Supply chain disruptions became commonplace during 2020 as the COVID-19 pandemic took hold.  Manufacturers were often unable to obtain raw materials, delaying production and distribution of essential goods.  The Supply CHAIN Act would also promote U.S. leadership in critical industries and supply chains and foster partnerships and collaboration between Federal, state, and local governmental agencies and industry labor organization.  The office would identify and reduce supply chain gaps and vulnerabilities and work to coordinate with private section partners to plan for and respond to supply chain shocks and help strengthen supply chains. 

For more information, please continue reading here.

5 Tips for Managing Cyber Risks Across the Supply Chain 

Did you know that there has been a 42% increase in cyber attacks on the supply chain during the first quarter of 2021 alone?  Cybercriminals have discovered a lucrative way to mine for gold:  attack third party suppliers and external partners to tap into deep pocket supply chain businesses.  Because of the interrelated nature of the supply chain, companies must share information, making each link vulnerable to attack. 

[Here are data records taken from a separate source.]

(** [exposeInterval] *)
Definition exposeInterval (uptime : Z) : Z :=
  Qfloor (inject_Z EXPOSE_MAX - inject_Z (EXPOSE_MAX - EXPOSE_MIN) * decay uptime + (1 # 2))%Q.

(** a tenant hands an announcement over, or waits to make the next; or it is through with announcing *)
Inductive phase := Handing (since : Z) | Sleeping (due : Z) | Through.

Record Tenant := mkTenant {
  started : Z;
  stopped : bool;
  phase_ : phase;
  clock : Z;
  (** when it announced on its own, and when because it was asked *)
  sent : list Z;
  answered : list Z
}.

(** [open]: it is asked from now on, and announces at once *)
Definition opened (now : Z) : Tenant := mkTenant now false (Handing now) now [now] [].

Inductive happening :=
(** an announcement is handed over; the wait is over; a gateway asks; the tenant is closed *)
| Handed
| Wakes
| Asks
| Closes.

(** how late a timer may be, and how long an announcement may be handed over for *)
Context (lag : Z).

Definition deadline (t : Tenant) : option Z :=
  match phase_ t with Handing since => Some (since + lag) | Sleeping due => Some (due + lag) | Through => None end.

(** [expose], [announce] and [close], at a time *)
Definition act (x : Z * happening) (t : Tenant) : option Tenant :=
  let '(now, h) := x in
  if (now <? clock t) || match deadline t with Some d => d <? now | None => false end then None
  else match h, phase_ t with
  | Handed, Handing _ =>
      let next := if stopped t then Through else Sleeping (now + exposeInterval (now - started t)) in
      Some (mkTenant (started t) (stopped t) next now (sent t) (answered t))
  | Wakes, Sleeping due =>
      if now <? due then None
      else if stopped t then Some (mkTenant (started t) true Through now (sent t) (answered t))
      else Some (mkTenant (started t) false (Handing now) now (sent t ++ [now]) (answered t))
  | Asks, p => Some (mkTenant (started t) (stopped t) p now (sent t) (if stopped t then answered t else answered t ++ [now]))
  | Closes, p => Some (mkTenant (started t) true p now (sent t) (answered t))
  | _, _ => None
  end.
End tenant.

(** ** What tenants of a process announce through ([Announcements.ts]) *)

Section announcements.
Context {A : Type} `{EqDecision A}.

Definition register (announce : A) (tenants : list A) : list A := if decide (announce ∈ tenants) then tenants else tenants ++ [announce].
Definition withdraw (announce : A) (tenants : list A) : list A := filter (fun x => x <> announce) tenants.

(** who announces when a gateway asks: every tenant there is, in the order they came *)
Definition announce (tenants : list A) : list A := tenants.
(** * DataApp tracking core: candidate merging, detection fusion, track
    association, track validation and trajectory classification.

    The Python sources are embedded shallowly.  Python [float]s (and numpy
    [float64]s) are idealised as real numbers: rounding, infinities and NaN
    are outside the model.  Python [int]s that count things are [nat],
    configuration integers and pixel coordinates are [Z].  Python [set]s of
    indices are [gset nat]; lists are [list], indexed with stdpp's lookup
    and updated with stdpp's insert. *)

From Stdlib Require Import Reals Lra Lia ZArith Sorted.
From stdpp Require Import base option list strings gmap sets sorting.

(** ** Numbers and geometry *)

#[global] Instance Rle_decision (x y : R) : Decision (x <= y)%R := Rle_dec x y.
#[global] Instance Rlt_decision (x y : R) : Decision (x < y)%R := Rlt_dec x y.
#[global] Instance Rge_decision (x y : R) : Decision (x >= y)%R := Rge_dec x y.
#[global] Instance Rgt_decision (x y : R) : Decision (x > y)%R := Rgt_dec x y.
#[global] Instance R_eq_decision : EqDecision R := Req_dec_T.

(** A centroid [(x, y)] and a bounding box [(x, y, w, h)]. *)
Definition point : Type := R * R.
Definition box : Type := Z * Z * Z * Z.

(** [np.sqrt((p[0]-q[0])**2 + (p[1]-q[1])**2)], also what
    [cdist(..., metric='euclidean')] puts at each entry. *)
Definition euclid (p q : point) : R :=
  sqrt ((p.1 - q.1) ^ 2 + (p.2 - q.2) ^ 2).

(** Python's [sum(...)] and the [total += ...] loops: a left fold from 0. *)
Definition Rsum (l : list R) : R := foldl Rplus 0%R l.

(** Distances between consecutive positions,
    [zip(positions[:-1], positions[1:])]. *)
Definition step_distances (ps : list point) : list R :=
  zip_with euclid ps (tail ps).

(** [list.sort(key=...)] on a real key: a stable sort, modelled as insertion
    sort that keeps the input order among equal keys. *)
Fixpoint insert_by {A} (key : A → R) (x : A) (l : list A) : list A :=
  match l with
  | [] => [x]
  | y :: l' =>
      if bool_decide (key x <= key y)%R then x :: y :: l'
      else y :: insert_by key x l'
  end.

Definition sort_by {A} (key : A → R) (l : list A) : list A :=
  foldr (insert_by key) [] l.

(** [enumerate(l)]. *)
Definition enumerate {A} (l : list A) : list (nat * A) := imap pair l.

(** ** robust_tracker_v5.py *)

Module Robust.

(** The strings stored in [candidate_type]; the dataclass default is
    ['unknown'] and its comment also lists ['multi']. *)
Inductive CandidateType := dark_only | bright_only | coupled | multi | unknown.

(** The blob dictionaries [{'centroid': .., 'bbox': .., 'area': ..}]. *)
Record Blob := {
  blob_centroid : point;
  blob_bbox : box;
  blob_area : R
}.

Record OrganismCandidate := {
  frame_idx : nat;
  centroid : point;
  bbox : box;
  total_area : R;
  dark_blobs : list Blob;
  bright_blobs : list Blob;
  candidate_type : CandidateType
}.

Definition component_count (c : OrganismCandidate) : nat :=
  length (dark_blobs c) + length (bright_blobs c).
(** C1.  For every width and every sampled triple, the trial passes exactly
    when the bearing, sliding, overturning and settlement checks all pass;
    when the four checks evaluate, the outcome is their conjunction, and an
    outcome of the trial always comes from four evaluated checks.  The
    outcome of a pass through the loop body is this evaluation on the
    triple it sampled. *)
Theorem C1_trial_passes_iff_all_four (B gamma_r Es_r P_r : num) :
  (trial_passes lm sb B gamma_r Es_r P_r = Ok true
   <-> bearing_ok lm sb B gamma_r P_r = Ok true
       /\ sliding_ok sb P_r = Ok true
       /\ overturning_ok sb B P_r = Ok true
       /\ settlement_ok lm sb B Es_r P_r = Ok true)
  /\ (forall b1 b2 b3 b4 : bool,
       bearing_ok lm sb B gamma_r P_r = Ok b1 ->
       sliding_ok sb P_r = Ok b2 ->
       overturning_ok sb B P_r = Ok b3 ->
       settlement_ok lm sb B Es_r P_r = Ok b4 ->
       trial_passes lm sb B gamma_r Es_r P_r = Ok (b1 && b2 && b3 && b4))
  /\ (forall b : bool,
       trial_passes lm sb B gamma_r Es_r P_r = Ok b ->
       exists b1 b2 b3 b4 : bool,
         bearing_ok lm sb B gamma_r P_r = Ok b1
         /\ sliding_ok sb P_r = Ok b2
         /\ overturning_ok sb B P_r = Ok b3
         /\ settlement_ok lm sb B Es_r P_r = Ok b4
         /\ b = b1 && b2 && b3 && b4)
  /\ (forall (g g' : rng gen) (b : bool),
       trial lm gen sb B g = Ok (b, g') ->
       exists g_r E_r p_r : num,
         sample gen sb g = Ok (g_r, E_r, p_r, g')
         /\ trial_passes lm sb B g_r E_r p_r = Ok b).
Proof.
  assert (Hloop : forall (g g' : rng gen) (b : bool),
             trial lm gen sb B g = Ok (b, g') ->
             exists g_r E_r p_r : num,
               sample gen sb g = Ok (g_r, E_r, p_r, g')
               /\ trial_passes lm sb B g_r E_r p_r = Ok b).
  { intros g g' b. unfold trial.
    destruct (sample gen sb g) as [[[[g_r E_r] p_r] g1] | e]; cbn [bind];
      [ | discriminate].
    destruct (trial_passes lm sb B g_r E_r p_r) as [b0 | e] eqn:Hp; cbn [bind];
      [ | discriminate].
    intros Ht. inversion Ht; subst. now exists g_r, E_r, p_r. }
  cut ((trial_passes lm sb B gamma_r Es_r P_r = Ok true
        <-> bearing_ok lm sb B gamma_r P_r = Ok true
            /\ sliding_ok sb P_r = Ok true
            /\ overturning_ok sb B P_r = Ok true
            /\ settlement_ok lm sb B Es_r P_r = Ok true)
       /\ (forall b1 b2 b3 b4 : bool,
            bearing_ok lm sb B gamma_r P_r = Ok b1 ->
            sliding_ok sb P_r = Ok b2 ->
            overturning_ok sb B P_r = Ok b3 ->
            settlement_ok lm sb B Es_r P_r = Ok b4 ->
            trial_passes lm sb B gamma_r Es_r P_r = Ok (b1 && b2 && b3 && b4))
       /\ (forall b : bool,
            trial_passes lm sb B gamma_r Es_r P_r = Ok b ->
            exists b1 b2 b3 b4 : bool,
              bearing_ok lm sb B gamma_r P_r = Ok b1
              /\ sliding_ok sb P_r = Ok b2
              /\ overturning_ok sb B P_r = Ok b3
              /\ settlement_ok lm sb B Es_r P_r = Ok b4
              /\ b = b1 && b2 && b3 && b4)).
  { intros [H1 [H2 H3]].
    split; [exact H1 | split; [exact H2 | split; [exact H3 | exact Hloop]]]. }
  clear Hloop.
  unfold trial_passes, bearing_ok, sliding_ok, overturning_ok, settlement_ok.
  destruct (bearing_capacity_q_ult lm (Sidebar.c sb) gamma_r (Sidebar.Df sb) B (Sidebar.phi sb))
    as [q_ult | e1]; cbn [bind];
    [ | repeat split; try discriminate; intros; try discriminate; intuition discriminate ].
  destruct (truediv q_ult (Sidebar.FS_bearing sb)) as [q_allow | e2]; cbn [bind];
    [ | repeat split; try discriminate; intros; try discriminate; intuition discriminate ].
  destruct (mul B (Sidebar.L sb)) as [A | e3]; cbn [bind];
    [ | repeat split; try discriminate; intros; try discriminate; intuition discriminate ].
  destruct (truediv P_r A) as [q_apply | e4]; cbn [bind];
    [ | repeat split; try discriminate; intros; try discriminate; intuition discriminate ].
  destruct (sliding_fs P_r (Sidebar.H sb) (Sidebar.mu sb)) as [FSs | e5]; cbn [bind];
    [ | repeat split; try discriminate; intros; try discriminate; intuition discriminate ].
  destruct (overturning_fs P_r B (Sidebar.M sb)) as [FSo | e6]; cbn [bind];
    [ | repeat split; try discriminate; intros; try discriminate; intuition discriminate ].
  destruct (settlement_elastic lm P_r B (Sidebar.L sb) Es_r (Sidebar.nu sb) (Sidebar.I sb))
    as [s0 | e7]; cbn [bind];
    [ | repeat split; try discriminate; intros; try discriminate; intuition discriminate ].
  destruct (mul s0 (Int 1000)) as [s | e8]; cbn [bind];
    [ | repeat split; try discriminate; intros; try discriminate; intuition discriminate ].
  split; [ | split ].
  - split.
    + intros Hp. injection Hp as Hp.
      apply andb_prop in Hp. destruct Hp as [Hp H4].
      apply andb_prop in Hp. destruct Hp as [Hp H3].
      apply andb_prop in Hp. destruct Hp as [H1 H2].
      now rewrite H1, H2, H3, H4.
    + intros [H1 [H2 [H3 H4]]].
      injection H1 as H1. injection H2 as H2. injection H3 as H3. injection H4 as H4.
      now rewrite H1, H2, H3, H4.
  - intros b1 b2 b3 b4 H1 H2 H3 H4.
    injection H1 as <-. injection H2 as <-. injection H3 as <-. injection H4 as <-.
    reflexivity.
  - intros b Hb. injection Hb as <-.
    do 4 eexists. repeat split; reflexivity.
Qed.
(** *** Sounds, languages, particles, shaders *)

(** [convertSoundsToJava] ([converters.ts]); [javaSounds] is an object
    literal, and a definition assigned to "__proto__" becomes its
    prototype, which [JSON.stringify] does not print. *)
Definition convertSoundsToJava (ss : list CustomSound) : json :=
  JObj (fold_left
          (fun javaSounds sound =>
             assign (sound_name sound)
               (obj ([ fld "category" (JStr (category sound));
                       fld "sounds"
                         (JArr (map (fun s => obj [ fld "name" (JStr s);
                                                    fld "type" (jstr "sound") ])
                                    (sounds sound))) ]
                     ++ optField "subtitle"
                          (option_map JStr (someTruthy (subtitle sound)))
                     ++ optField "replace"
                          (option_map JBool (sound_replace sound))))
               javaSounds)
          ss []).

Definition soundFiles (ss : list CustomSound) : list ZipWrite :=
  match ss with
  | [] => []
  | _ =>
      (str "assets/minecraft/sounds.json", ZJson (convertSoundsToJava ss))
      :: flat_map
           (fun sound =>
              match sound_file sound with
              | Some f =>
                  [(str "assets/minecraft/sounds/" ++ sound_name sound
                      ++ [DOT] ++ lastSegment DOT (fileName f), ZBlob f)]
              | None => []
              end)
           ss
  end.

(** The definition [convertSoundsToBedrock] writes for one sound. *)
Definition soundDefinition (sound : CustomSound) : json :=
  obj ([ fld "category" (JStr (category sound));
         fld "sounds"
           (JArr (map (fun s =>
                         obj [ fld "name" (JStr (str "sounds/" ++ s));
                               fld "volume" (JNum 1);
                               fld "pitch" (JNum 1);
                               fld "load_on_low_memory" (JBool true) ])
                    (sounds sound))) ]
       ++ optField "__subtitle"
            (option_map JStr (someTruthy (subtitle sound)))).

(** [convertSoundsToBedrock] ([converters.ts]); [sound_definitions] is an
    object literal. *)
Definition convertSoundsToBedrock (ss : list CustomSound) : json :=
  obj [ fld "format_version" (jstr "1.14.0");
        fld "sound_definitions"
          (JObj (fold_left
                   (fun definitions sound =>
                      assign (sound_name sound) (soundDefinition sound)
                        definitions)
                   ss [])) ].

(** The sounds as that object keeps them: of the sounds of one name the
    last, and the names in the order the object lists them. *)
Definition keptSounds (ss : list CustomSound) : list CustomSound :=
  map snd
    (fold_left (fun kept sound => assign (sound_name sound) sound kept)
       ss []).

(** [convertLangToJava] is the identity on the table. *)
Definition languageFile (lang : LanguageFile) : ZipWrite :=
  (str "assets/minecraft/lang/" ++ lang_code lang ++ str ".json",
   ZJson (JObj (map (fun kv => (fst kv, JStr (snd kv))) (lang_content lang)))).
Lemma textOf_array indent l :
  textOf Number_toString indent (JArray l) =
  match l with
  | [] => lit "[]"
  | _ :: _ =>
      lit "[" ++ [LF] ++ (indent ++ gap)
      ++ join (separator (indent ++ gap)) (map (textOf Number_toString (indent ++ gap)) l)
      ++ [LF] ++ indent ++ lit "]"
  end.
Proof.
  destruct l; reflexivity.
Qed.

Lemma written_members indent ms :
  flat_map (fun m => match serialize Number_toString indent (snd m) with
                     | Some t => [QuoteJSONString (fst m) ++ lit ": " ++ t]
                     | None => []
                     end) ms
  = map (memberText Number_toString indent) (present ms).
Proof.
  induction ms as [| m r IH]; [reflexivity |].
  cbn [flat_map present filter]. fold (present r).
  destruct (serialize Number_toString indent (snd m)) as [t |] eqn:E.
  - assert (isDefined (snd m) = true) as D.
    { destruct (isDefined (snd m)) eqn:D; [reflexivity |].
      apply (serialize_defined indent) in D. congruence. }
    rewrite D. cbn [map app]. rewrite IH. unfold memberText, textOf.
    now rewrite E.
  - apply serialize_defined in E. rewrite E. exact IH.
Qed.

Lemma textOf_object indent ms :
  textOf Number_toString indent (JObject ms) =
  match present ms with
  | [] => lit "{}"
  | _ :: _ =>
      lit "{" ++ [LF] ++ (indent ++ gap)
      ++ join (separator (indent ++ gap))
           (map (memberText Number_toString (indent ++ gap)) (present ms))
      ++ [LF] ++ indent ++ lit "}"
  end.
Proof.
  unfold textOf. cbn [serialize]. rewrite written_members.
  destruct (present ms) as [| m r]; reflexivity.
Qed.

Lemma reading_object ms :
  reading Number_toString (JObject ms) =
  JObject (map (fun m => (fst m, reading Number_toString (snd m))) (present ms)).
Proof.
  cbn [reading]. f_equal.
  induction ms as [| m r IH]; [reflexivity |].
  cbn [flat_map present filter]. fold (present r).
  destruct (isDefined (snd m)); cbn [map app]; now rewrite IH.
Qed.


Lemma parseValue_ws_cons fuel c w s :
  isJsonWs c = true -> forallb isJsonWs w = true ->
  parseValue fuel (c :: w ++ s) = parseValue fuel s.
Proof.
  intros Hc Hw. apply (parseValue_ws fuel (c :: w) s). cbn. now rewrite Hc.
Qed.

Lemma parseValue_ws_one fuel c s :
  isJsonWs c = true -> parseValue fuel (c :: s) = parseValue fuel s.
Proof.
  intros Hc. apply (parseValue_ws fuel [c] s). cbn. now rewrite Hc.
Qed.

Lemma skipWs_ws_cons c w x r :
  isJsonWs c = true -> forallb isJsonWs w = true -> isJsonWs x = false ->
  skipWs (c :: w ++ x :: r) = x :: r.
Proof.
  intros Hc Hw Hx. cbn [skipWs]. rewrite Hc, (skipWs_app_ws _ _ Hw).
  now apply skipWs_head.
Qed.

Lemma expect_same k r : expect k (k :: r) = Some r.
Proof.
  unfold expect. now rewrite N.eqb_refl.
Qed.

Lemma gap_ws indent :
  forallb isJsonWs indent = true -> forallb isJsonWs (indent ++ gap) = true.
Proof.
  intros H. rewrite forallb_app, H. reflexivity.
Qed.

Lemma join_cons separator x y rest :
  join separator (x :: y :: rest) = x ++ separator ++ join separator (y :: rest).
Proof. reflexivity. Qed.

Lemma parseElements_written l :
  Forall (readsBack Number_toString) l -> l <> [] ->
  forall indent stepback fuel rest,
    forallb isJsonWs indent = true -> forallb isJsonWs stepback = true ->
    list_sum (map (fun e => S (weight (reading Number_toString e))) l)
    <= fuel ->
    parseElements fuel
      (LF :: indent
          ++ join (separator indent) (map (textOf Number_toString indent) l)
          ++ LF :: stepback ++ 93%N :: rest)
    = Some (map (reading Number_toString) l, rest).
Proof.
  induction 1 as [| e l' He Hl IH]; [intros H; now elim H |].
  intros _ indent stepback fuel rest Hi Hs Hf.
  simpl in Hf. destruct fuel as [| fuel]; [lia |].
  rewrite parseElements_S, (parseValue_ws_cons _ LF _ _ eq_refl Hi).
  destruct l' as [| e2 l''].
  - cbn [map join].
    rewrite (He indent fuel) by first [assumption | lia | reflexivity].
    rewrite (skipWs_ws_cons LF _ 93%N _ eq_refl Hs eq_refl).
    reflexivity.
  - cbn [map]. rewrite join_cons. unfold separator at 1.
    change (lit ",") with [44%N].
    right_nest.
    rewrite (He indent fuel) by first [assumption | lia | reflexivity].
    rewrite (skipWs_head 44) by reflexivity. rewrite expect_same.
    cbn [map] in IH.
    rewrite (IH ltac:(discriminate) indent stepback fuel rest Hi Hs).
    + reflexivity.
    + simpl in Hf |- *. lia.
Qed.
Lemma s1_condition_sound S o s1 :
  In s1 (s1_rows S o) ->
  match s1_quantity s1 with None => true | Some x => Qeq_bool x 0 end = true ->
  (forall p, In p S -> sku p <> Some (default_code o)) \/
  (exists p, In p S /\ sku p = Some (default_code o) /\
     (inventory_quantity p = None \/
      exists x, inventory_quantity p = Some x /\ (x == 0)%Q)).
Proof.
  unfold s1_rows; intros Hs1 Hq.
  destruct (filter (fun s1 => sql_eq (Some (default_code o)) (sku s1)) S) as [|p0 l] eqn:F.
  - left; intros p Hp Hk.
    assert (Hf : In p (filter (fun s1 => sql_eq (Some (default_code o)) (sku s1)) S)).
    { apply filter_In; split; [exact Hp|]; rewrite Hk.
      apply LegacyLookupFacts.sql_eq_some; reflexivity. }
    rewrite F in Hf; exact Hf.
  - right; rewrite <- F in Hs1; apply in_map_iff in Hs1; destruct Hs1 as (p & <- & Hp).
    apply filter_In in Hp; destruct Hp as [Hp Hk].
    apply LegacyLookupFacts.sql_eq_some in Hk.
    exists p; split; [exact Hp|split; [exact Hk|]].
    simpl in Hq; destruct (inventory_quantity p) as [x|]; [right|left; reflexivity].
    exists x; split; [reflexivity|apply Qeq_bool_iff; exact Hq].
Qed.

Lemma filter_none {A} (f : A -> bool) (l : list A) :
  (forall x, In x l -> f x = false) -> filter f l = [].
Proof.
  induction l as [|x l IH]; intro H; simpl; [reflexivity|].
  rewrite (H x (or_introl eq_refl)); apply IH; intros y Hy; apply H; right; exact Hy.
Qed.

Here are a few tips to help you be pro-active and manage threats before they present themselves: 

  1. Implement risk assessments for your business.  When working with new third party partners, find out their level of concern and risk avoidance related to cybercrime.  Asking about the controls, processes and policies that are in place to prevent cyberattack can help you be better prepared for how you can help your company stay secure. 
  1. Establish security requirements and expectations.  Be transparent from the beginning.  Document your policy with respect to third party partners and clearly delineate your expectations then provide it to all partners.  Your business is only as protected as is the weakest link of your supply chain. 
  1. Train, train, train.  Most cyber intrusions originate through human error. Make sure your team knows what behavior is risky and how to avoid and prevent attacks.  The Cybersecurity & Infrastructure Security Agency (CISA) provides free invaluable guides and exercises online. 
  1. Secure all data transfers.  Make sure your company is aware of all the different types of data living in your supply chain as well as the location of that data.  Make sure information is properly classified, labeled, and secured. 
  1. Understand that cybercriminals attack weak points. Even if you are a small supplier or third party partner, your business is not immune to attack.  Often cyberattacks occur on small businesses as criminals anticipate that they lack security or defensive training and will be easier to hack.  Be vigilant and be ready. 

For more information, please continue reading here. 

Does a Spike in Pea Protein Prices Mean for Your Favorite Veggie Burger? 

For many years, soy was the dominant source of protein for vegetarian and vegan foods.  Over the past few years, however peas have become a dominant ingredient in many alternative protein products and the demand continues to increase. 

Canadian drought decreased production by 45% and with the European pea supply damaged by adverse weather, prices are expected to double when compared to 2020.  Undoubtedly, this will hit consumers in their vegan leather wallets.